Whilst crowdfunding platforms carry out their own due diligence procedures before allowing companies onto their platform, investors should be encouraged to manage their own risk.
The approach applied should be specific to the goals, sophistication and net worth of the individual investor.
Short Term vs Long Term
If planning to access funds in the near future (i.e. within one or two years), shorter term loans should be sought to avoid lock in. Additionally, the risk associated with longer term loans may be more volatile due to a changing business environment over time.
When investing over a longer period deploying money into P2P is likely to be riskier but can allow investors to benefit from a greater value of accrued interest over time. If such an approach is taken, the value and overall return of the portfolio should be reviewed on a semi-regular basis in order to make sure that goals are being reached and reviewed.

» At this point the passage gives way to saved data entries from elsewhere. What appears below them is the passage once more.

Lemma qname_loop_spec ls pre post acc fuel p : Forall label_ok ls -> p = len pre ->
  (length (wire_name ls) <= fuel)%nat ->
  qname_loop fuel (pre ++ wire_name ls ++ post) p acc = Ret (Some (acc ++ ls)).
Proof.
  intros Hls. revert pre acc fuel p. induction Hls as [|l ls [Hl Hu] Hls IH]; intros pre acc fuel p Ep Hf.
  - destruct fuel as [|fuel]; [simpl in Hf; lia|]. cbn [qname_loop]. change (wire_name [] ++ post) with (0 :: post).
    rewrite len_app, len_cons. pose proof (len_nonneg post). rewrite (proj2 (Z.leb_gt _ _)) by lia.
    rewrite idx_mid by done. rewrite bind_Ret. by rewrite app_nil_r.
  - rewrite wire_name_cons in *. rewrite length_app in Hf. cbn [length] in Hf.
    destruct fuel as [|fuel]; [lia|]. cbn [qname_loop].
    assert (Hlen : len pre + 1 + len l < len (pre ++ ((len l :: l) ++ wire_name ls) ++ post)).
    { unfold wire_name. rewrite !len_app, len_cons. change (len [0]) with 1. pose proof (len_nonneg post).
      pose proof (len_nonneg (flat_map (fun l => len l :: l) ls)). lia. }
    rewrite (proj2 (Z.leb_gt _ _)) by lia. rewrite (idx_at _ pre (len l) (l ++ wire_name ls ++ post)); [|app_eq|done].
    rewrite bind_Ret. rewrite (proj2 (Z.eqb_neq _ _)) by lia. rewrite is_pointer_spec, (proj2 (Z.leb_gt _ _)) by lia.
    rewrite Z.gtb_ltb, (proj2 (Z.ltb_ge _ _)) by lia.
    rewrite (slice_at _ (pre ++ [len l]) l (wire_name ls ++ post)); [|app_eq|rewrite len_app, len_sing; lia|done].
    rewrite bind_Ret, from_utf8_lossy_valid by done.
    replace (pre ++ ((len l :: l) ++ wire_name ls) ++ post) with ((pre ++ len l :: l) ++ wire_name ls ++ post) by app_eq.
    rewrite IH; [by rewrite <-app_assoc|rewrite len_app, len_cons; lia|unfold wire_name in *; lia].
Qed.

Lemma skip_name_wire ls pre post p fuel : Forall (fun l => 0 < len l < 192) ls -> p = len pre ->
  (length (wire_name ls) <= fuel)%nat ->
  skip_name_loop fuel (pre ++ wire_name ls ++ post) p = Ret (Some (p + len (wire_name ls))).
Proof.
  intros Hls. revert pre fuel p. induction Hls as [|l ls Hl Hls IH]; intros pre fuel p Ep Hf.
  - destruct fuel as [|fuel]; [simpl in Hf; lia|]. cbn [skip_name_loop]. change (wire_name [] ++ post) with (0 :: post).
    rewrite len_app, len_cons. pose proof (len_nonneg post). rewrite (proj2 (Z.leb_gt _ _)) by lia.
    by rewrite idx_mid, bind_Ret by done.
  - rewrite wire_name_cons in *. rewrite length_app in Hf. cbn [length] in Hf. destruct fuel as [|fuel]; [lia|]. cbn [skip_name_loop].
    assert (Hlen : len pre + 1 + len l <= len (pre ++ ((len l :: l) ++ wire_name ls) ++ post)).
    { rewrite !len_app, len_cons. pose proof (len_nonneg post). pose proof (len_nonneg (wire_name ls)). lia. }
    rewrite (proj2 (Z.leb_gt _ _)) by lia. rewrite (idx_at _ pre (len l) (l ++ wire_name ls ++ post)); [|app_eq|done].
    rewrite bind_Ret, (proj2 (Z.eqb_neq _ _)) by lia. rewrite is_pointer_spec, (proj2 (Z.leb_gt _ _)) by lia.
    replace (pre ++ ((len l :: l) ++ wire_name ls) ++ post) with ((pre ++ len l :: l) ++ wire_name ls ++ post) by app_eq.
    rewrite IH; [|rewrite len_app, len_cons; lia|unfold wire_name in *; lia]. rewrite len_app, len_cons. do 2 f_equal. lia.
Qed.

Lemma query_roundtrip_ok (name : str) (qtype : Z) :
  let labels := List.filter (fun l => negb (len l =? 0)) (split_on 46 name) in
  Forall (fun l => len l < 192 /\ utf8_valid l = true) (split_on 46 name) -> labels <> [] -> in_width 16 qtype ->
  extract_qname (build_query name qtype) = Ret (Some (join [46] labels)) /\
  extract_qtype (build_query name qtype) = Ret (Some qtype).
Proof.
  intros labels Hok Hne Hq.
  assert (Hls : Forall label_ok labels).
  { apply Forall_forall. intros l Hl. apply list_elem_of_In, filter_In in Hl as [Hin Hn].
    rewrite Forall_forall in Hok. destruct (Hok l) as [H1 H2]; [by apply list_elem_of_In|].
    pose proof (len_nonneg l). reflect_bools. split; [lia|done]. }
  assert (Hmsg : build_query name qtype = query_header ++ wire_name labels ++ to_be_bytes 2 qtype ++ [0; 1]).
  { unfold build_query. rewrite (app_assoc (encode_labels _)), encode_labels_filter; [done|].
    eapply Forall_impl; [exact Hok|]. by intros l [? _]. }
  assert (Hw : 1 <= len (wire_name labels)) by (unfold wire_name; rewrite len_app; change (len [0]) with 1; pose proof (len_nonneg (flat_map (fun l => len l :: l) labels)); lia).
  assert (Hlen : len (query_header ++ wire_name labels ++ to_be_bytes 2 qtype ++ [0; 1]) = 16 + len (wire_name labels))
    by (rewrite !len_app, len_be2; change (len query_header) with 12; change (len [0; 1]) with 2; lia).
  rewrite Hmsg. split.
  - unfold extract_qname. rewrite Hlen, (proj2 (Z.ltb_ge _ _)) by lia.
    rewrite qname_loop_spec; [|done|done|rewrite !length_app; lia]. rewrite bind_Ret. by destruct labels.
  - unfold extract_qtype. rewrite Hlen, (proj2 (Z.ltb_ge _ _)) by lia. unfold skip_name.
    rewrite skip_name_wire; [|eapply Forall_impl; [exact Hls|]; by intros l [? _]|done|rewrite !length_app; lia].
    rewrite bind_Ret. rewrite Z.gtb_ltb, (proj2 (Z.ltb_ge _ _)) by lia.
    rewrite (be16_at _ (query_header ++ wire_name labels) qtype [0; 1]); [done|app_eq|rewrite len_app; done|exact Hq].
Qed.

(** Queries round-trip: the name and type of a query built for a domain are read
    back from its bytes, empty labels (such as a trailing dot) being dropped. *)
Theorem query_roundtrip (name : str) (qtype : Z) :
  let labels := List.filter (fun l => negb (len l =? 0)) (split_on 46 name) in
  Forall (fun l => len l < 192 /\ utf8_valid l = true) (split_on 46 name) -> labels <> [] -> in_width 16 qtype ->
  extract_qname (build_query name qtype) = Ret (Some (join [46] labels)) /\
  extract_qtype (build_query name qtype) = Ret (Some qtype).
Proof. apply query_roundtrip_ok. Qed.

Lemma query_roundtrip_witness :
  extract_qname (build_query (lit "www.example.com.") 28) = Ret (Some (lit "www.example.com")) /\
  extract_qtype (build_query (lit "www.example.com.") 28) = Ret (Some 28).
Proof.
  apply (query_roundtrip (lit "www.example.com.") 28).
  - repeat constructor; vm_compute; done.
  - vm_compute. discriminate.
  - vm_compute. done.
Defined.

(** ** What is read from a well-formed response *)

Inductive rr_owner : Type :=
  | OPtr (lo : Z)
  | OPlain (ls : list str).

Definition enc_owner (o : rr_owner) : bytes :=
  match o with
  | OPtr lo => [0xC0; lo]
  | OPlain ls => wire_name ls
  end.

Record rr : Type := mkRR { owner : rr_owner; rtype : Z; rclass : bytes; ttl : Z; rdata : bytes }.

Definition enc_rr (r : rr) : bytes :=
  enc_owner (owner r) ++ to_be_bytes 2 (rtype r) ++ rclass r ++ to_be_bytes 4 (ttl r)
  ++ to_be_bytes 2 (len (rdata r)) ++ rdata r.

(** Owners are written as a pointer or in full; numbers fit their fields. *)
Definition rr_ok (r : rr) : Prop :=
  match owner r with OPtr _ => True | OPlain ls => Forall (fun l => 0 < len l < 192) ls end /\
  0 <= rtype r < 65536 /\ len (rclass r) = 2 /\ 0 <= ttl r < 2 ^ 32 /\ len (rdata r) < 65536.

(** A response: header with its answer count, question, answers, anything after. *)
Definition response (h6 h4 : bytes) (qname : list str) (qend : bytes) (answers : list rr) (tail : bytes) : bytes :=
  h6 ++ to_be_bytes 2 (len answers) ++ h4 ++ wire_name qname ++ qend ++ flat_map enc_rr answers ++ tail.

Definition response_ok (h6 h4 : bytes) (qname : list str) (qend : bytes) (answers : list rr) : Prop :=
  len h6 = 6 /\ len h4 = 4 /\ len qend = 4 /\ Forall (fun l => 0 < len l < 192) qname /\
  Forall rr_ok answers /\ 0 < len answers < 65536.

Consideration should be given to how quickly funds can be accessed, as this will allow for unintended circumstances.
Platforms with secondary markets make this process easier. The average time it takes to exit investments and overall charges are factors which should be paid attention to.
Some platforms require funds to be locked up for three to five years and may offer a higher return due to this more inflexible approach.
Investors should also conduct their own liquidity assessment of businesses by reviewing their financial statements.
A portfolio approach should be taken which suits the specific needs of the individual.
With P2P individuals are able to invest into SMEs, an asset class which retail investors have found hard to access until now.
The yield from P2P can be used in conjunction with more traditional investments.
Best practice portfolio approach requires diversifying investments across different asset classes, geographies and different industries.
The weighting of these investments, in terms of their risk factor, should be considered in the context of goals.
Investors should also diversify within P2P by investing in different products. This includes revenue loans (flexible due to repayments being based on gross revenues), and bonds. Investors may feel more comfortable with the bullet repayment on the latter type of loans, if they are security backed.
In order to benefit from the full potential of compounding interest, investors may choose to invest through platform which offers the IFISA. This will allow investments to grow tax free whilst they are inside this wrapper. Over time this can significantly increase returns.
Additionally, make sure to reinvest from amortised loans, in order to limit the possibility of funds sitting idle, and in order to make sure you are fully allocating the tax shelter from the IFISA.
Whilst it is possible that some businesses on platforms may default, make sure to take advantage of the full tax reliefs available to you by utilising the bad debt relief from these investments.